(Data for analysis begins)
Lemma accesses_recorded_witness :
  exists s', helper_store demo_hash demo_fuel at_return 7 (OBJ + 4) 4 demo2 = Ok (tt, s') /\
    g_instances s' = with_access OBJ "8:0:c1111111:4" (g_instances demo2) /\
    t_shadow s' (OBJ + 7) = 1 /\ t_shadow s' (OBJ + 8) = 0.
Proof.
  destruct (accesses_recorded demo_hash demo_fuel at_return 7 (OBJ + 4) 4 demo2 ([demo_obj], ∅)
    demo_fuel_ok demo2_inv ltac:(done) ltac:(done)) as [Hcov _].
  destruct (Hcov demo_obj demo_obj_in eq_refl ltac:(done) demo2_ready) as [(s' & Hrun & _ & Hi & Ht) _].
  exists s'. split; [exact Hrun|].
  assert (access_of demo_hash demo_fuel at_return demo2 demo_obj (OBJ + 4) = "8:0:c1111111:4"%string) as Hs
    by (by vm_compute).
  rewrite Hs in Hi. split; [exact Hi|].
  assert (t_shadow demo2 (OBJ + 8) = 0) as H8 by (by vm_compute).
  pose proof (Ht (OBJ + 7) (obj_range 7 ltac:(lia))) as Hin. pose proof (Ht (OBJ + 8) (obj_range 8 ltac:(lia))) as Hout.
  change (u32 (OBJ + 7 - (OBJ + 4)) <? 4) with true in Hin.
  change (u32 (OBJ + 8 - (OBJ + 4)) <? 4) with false in Hout.
  split; [exact Hin|]. rewrite <-H8. exact Hout.
Defined.

Lemma store_then_load_witness :
  exists s1 s2, helper_store demo_hash demo_fuel at_return 7 (OBJ + 4) 4 demo2 = Ok (tt, s1) /\
    helper_load demo_hash demo_fuel at_return (OBJ + 6) 4 s1 = Ok (tt, s2) /\
    g_instances s2 !! OBJ = Some (mkInstance 8 (Some ({[ "8:1:c1111111:6"%string ]} ∪ ({[ "8:0:c1111111:4"%string ]} ∪ ∅)))).
Proof.
  destruct (store_then_load demo_hash demo_fuel at_return 7 (OBJ + 4) (OBJ + 6) 4 4 demo_obj ∅ demo2 ([demo_obj], ∅)
    demo_fuel_ok demo2_inv demo2_ready ltac:(done) ltac:(done) ltac:(done) ltac:(done) ltac:(done) demo_obj_in
    eq_refl eq_refl ltac:(by vm_compute)) as (s1 & s2 & Hrun1 & Hrun2 & Hi).
  exists s1, s2. split; [exact Hrun1|]. split; [exact Hrun2|].
  assert (access_of demo_hash demo_fuel at_return demo2 demo_obj (OBJ + 4) = "8:0:c1111111:4"%string) as Hs
    by (by vm_compute).
  assert (access_string (here demo_hash demo_fuel at_return demo2) 1 (g_pc demo2) 6 = "8:1:c1111111:6"%string) as Hl
    by (by vm_compute).
  change (u32 (OBJ + 6 - (OBJ + 4)) <? 4) with true in Hi. change (OBJ + 6 - o_key demo_obj) with 6 in Hi.
  rewrite Hs, Hl in Hi. exact Hi.
Defined.

Lemma site_kernel : KERNEL_ADDR_MIN <= SITE.
Proof. done. Qed.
(Data for analysis ends)
Task statement> Copy out each line in the preceding records that contains "true".

Expected answer>
  change (u32 (OBJ + 7 - (OBJ + 4)) <? 4) with true in Hin.
  change (u32 (OBJ + 6 - (OBJ + 4)) <? 4) with true in Hi. change (OBJ + 6 - o_key demo_obj) with 6 in Hi.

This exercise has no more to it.